Work required – Word for word, return the lines from the top of the listing to the line containing "Definition order_by_x (fingers", both ends included, and no others.
----- Records supplied
(** Lines 69-74: the vertical filter on the peaks. *)
Definition below_palm_line (cy : Z) (palm_radius : Q) (p : point) : bool :=
  Qlt_bool (ofZ (py p)) (ofZ cy + palm_radius).

(** Lines 77-80: keep the five farthest when more than five are left. *)
Definition keep_farthest (nrm : point -> Q) (c : point) (fingers : list point)
  : list point :=
  if (5 <? length fingers)%nat
  then firstn 5 (sort_by_key_desc (fun p => nrm (vsub p c)) fingers)
  else fingers.

(** Line 83: number the fingers from left to right. *)
Definition order_by_x (fingers : list point) : list point :=
  py_sort (fun a b => (px a <=? px b)%Z) fingers.

(** Lines 50-65: the positions of the contour that [find_peaks] reports;
    [None] when it raises [ValueError]. *)
Definition radial_peaks (nrm : point -> Q) (points : contour)
           (c : point) (palm_radius : Q) : option (list nat) :=
  let distances := map (fun p => nrm (vsub p c)) points in
  let distances_smooth := smooth distances in
  let min_peak_dist_indices := Z.of_nat (length points) # 20 in
  find_peaks distances_smooth (palm_radius * (14 # 10)) min_peak_dist_indices.

(** Lines 67-74: the peaks that pass the vertical filter. *)
Definition filtered_peaks (points : contour) (c : point) (palm_radius : Q)
           (peaks : list nat) : list point :=
  filter (below_palm_line (py c) palm_radius)
         (map (fun p_idx => nth p_idx points (0, 0)%Z) peaks).

(** Lines 50-83, from the contour and the palm circle to the fingers. *)
Definition radial_peak_fingers (nrm : point -> Q) (points : contour)
           (c : point) (palm_radius : Q) : option (list point) :=
  match radial_peaks nrm points c palm_radius with
  | None => None
  | Some peaks =>
      let final_fingers := filtered_peaks points c palm_radius peaks in
      Some (order_by_x (keep_farthest nrm c final_fingers))
  end.

Definition detect_fingers_peaks (cv : cv2) (img : option image)
  : outcome (list point) :=
  match img with
  | None => ImageUnreadable
  | Some im =>
      let mask := morph_open cv (silhouette cv im) in
      match findContours cv mask with
      | [] => NoContoursFound
      | c0 :: cs =>
          let max_cnt := max_by (contourArea cv) c0 cs in
          let '(c, palm_radius) := palm_of cv mask in
          match radial_peak_fingers (norm cv) max_cnt c palm_radius with
          | None => Raised ValueError
          | Some fingers => Detected fingers
          end
      end
  end.

(** ** [detect_fingers_polar.py] *)

Record candidate : Type := {
  pt : point;
  angle : Q;
  dist : Q
}.

(** [math.pi]. *)
Definition math_pi : Q := 884279719003555 # 281474976710656.

Definition angle_thresh : Q := 3 # 10.

(** Lines 53-60: hull points far enough from the palm centre and not too far
    below it become candidates. *)
Definition collect_candidates (nrm : point -> Q) (atn2 : Z -> Z -> Q)
           (points : list point) (c : point) (palm_radius : Q)
  : list candidate :=
  let distance_threshold := palm_radius * (3 # 2) in
  flat_map
    (fun p =>
       let d := nrm (vsub p c) in
       if Qlt_bool distance_threshold d then
         if Qlt_bool (ofZ (py p)) (ofZ (py c) + palm_radius * (1 # 2)) then
           [ {| pt := p;
                angle := atn2 (py p - py c)%Z (px p - px c)%Z;
                dist := d |} ]
         else []
       else [])
    points.

(** Lines 76-81: the gap between two consecutive angles. *)
Definition angular_gap (prev cur : Q) : Q :=
  let diff := cur - prev in
  let diff := if Qlt_bool diff (- math_pi) then diff + 2 * math_pi else diff in
  let diff := if Qlt_bool math_pi diff then diff - 2 * math_pi else diff in
  Qabs diff.

(** [merged_fingers.append(max(current_cluster, key=dist))]. *)
Definition flush (current_cluster merged_fingers : list candidate)
  : list candidate :=
  match current_cluster with
  | [] => merged_fingers
  | x :: l => merged_fingers ++ [max_by dist x l]
  end.

(** Lines 75-92: the walk over [candidates[1:]]; [prev] is [candidates[i-1]]. *)
Fixpoint cluster_walk (prev : candidate) (rest : list candidate)
         (current_cluster merged_fingers : list candidate) : list candidate :=
  match rest with
  | [] => flush current_cluster merged_fingers
  | cur :: rest' =>
      if Qlt_bool (angular_gap (angle prev) (angle cur)) angle_thresh
      then cluster_walk cur rest' (current_cluster ++ [cur]) merged_fingers
      else cluster_walk cur rest' [cur] (flush current_cluster merged_fingers)
  end.

(** Lines 63-92. *)
Definition merge_by_angle (candidates : list candidate) : list candidate :=
  match sort_by_key angle candidates with
  | [] => []
  | c0 :: rest => cluster_walk c0 rest [c0] []
  end.

(** Lines 48-92, from the hull and the palm circle to the fingers. *)
Definition hull_cluster_fingers (nrm : point -> Q) (atn2 : Z -> Z -> Q)
           (hull : list point) (c : point) (palm_radius : Q)
  : list candidate :=
  merge_by_angle (collect_candidates nrm atn2 hull c palm_radius).

Definition detect_fingers_polar (cv : cv2) (img : option image)
  : outcome (list candidate) :=
  match img with
  | None => ImageUnreadable
  | Some im =>
      let mask := morph_open cv (silhouette cv im) in
      match findContours cv mask with
      | [] => NoContoursFound
      | c0 :: cs =>
          let max_cnt := max_by (contourArea cv) c0 cs in
          let '(c, palm_radius) := palm_of cv mask in
          match convexHull cv max_cnt with
          | None => NoHull
          | Some hull =>
              Detected (hull_cluster_fingers (norm cv) (atan2 cv) hull c palm_radius)
          end
      end
  end.

(** The clusters the walk goes through, in order: the same walk, recording
    each cluster instead of its farthest member. *)
Fixpoint clusters_walk (prev : candidate) (rest : list candidate)
         (current_cluster : list candidate) : list (list candidate) :=
  match rest with
  | [] => [current_cluster]
  | cur :: rest' =>
      if Qlt_bool (angular_gap (angle prev) (angle cur)) angle_thresh
      then clusters_walk cur rest' (current_cluster ++ [cur])
      else current_cluster :: clusters_walk cur rest' [cur]
  end.

Definition clusters (candidates : list candidate) : list (list candidate) :=
  match sort_by_key angle candidates with
  | [] => []
  | c0 :: rest => clusters_walk c0 rest [c0]
  end.

(** The farthest member of a cluster, as [max] picks it. *)
Definition farthest (cluster : list candidate) : option candidate :=
  match cluster with
  | [] => None
  | x :: l => Some (max_by dist x l)
  end.

(** The gap between two directions measured around the circle, whichever
    way is shorter; both angles are results of [atan2], between [-pi] and
    [pi]. *)
Definition circular_gap (a b : Q) : Q :=
  Qmin (Qabs (a - b)) (2 * math_pi - Qabs (a - b)).

(** ** Sample data *)

(** Values of [math.atan2] and [np.linalg.norm] on the integer vectors of the
    samples below, as the doubles Python computes. *)
Definition atan2_table : list ((Z * Z) * Q) :=
  [ ((1, -100)%Z,   7051720504446493 # 2251799813685248);
    ((-1, -100)%Z,  - (7051720504446493 # 2251799813685248));
    ((-100, 0)%Z,   - (884279719003555 # 562949953421312));
    ((0, -100)%Z,   884279719003555 # 281474976710656);
    ((-60, -80)%Z,  - (175787564848171 # 70368744177664));
    ((-96, -28)%Z,  - (8352332796509007 # 4503599627370496));
    ((-96, 28)%Z,   - (5796142707547873 # 4503599627370496));
    ((-60, 80)%Z,   - (5796142707547873 # 9007199254740992));
    ((0, 100)%Z,    0) ].

Definition norm_table : list ((Z * Z) * Q) :=
  [ ((-100, 1)%Z,   7037226252691635 # 70368744177664);
    ((-100, -1)%Z,  7037226252691635 # 70368744177664);
    ((0, -100)%Z,   100);
    ((-100, 0)%Z,   100);
    ((-80, -60)%Z,  100);
    ((-28, -96)%Z,  100);
    ((28, -96)%Z,   100);
    ((80, -60)%Z,   100);
    ((100, 0)%Z,    100);
    ((100, 60)%Z,   4103167622006341 # 35184372088832);
    ((-100, 60)%Z,  4103167622006341 # 35184372088832);
    ((100, 30)%Z,   1836678144654817 # 17592186044416);
    ((0, 90)%Z,     90) ].

Fixpoint lookup (t : list ((Z * Z) * Q)) (k : Z * Z) : Q :=
  match t with
  | [] => 0
  | (k', v) :: t' =>
      if ((fst k =? fst k')%Z && (snd k =? snd k')%Z)%bool then v else lookup t' k
  end.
----------
Expected output –
(** Lines 69-74: the vertical filter on the peaks. *)
Definition below_palm_line (cy : Z) (palm_radius : Q) (p : point) : bool :=
  Qlt_bool (ofZ (py p)) (ofZ cy + palm_radius).

(** Lines 77-80: keep the five farthest when more than five are left. *)
Definition keep_farthest (nrm : point -> Q) (c : point) (fingers : list point)
  : list point :=
  if (5 <? length fingers)%nat
  then firstn 5 (sort_by_key_desc (fun p => nrm (vsub p c)) fingers)
  else fingers.

(** Line 83: number the fingers from left to right. *)
Definition order_by_x (fingers : list point) : list point :=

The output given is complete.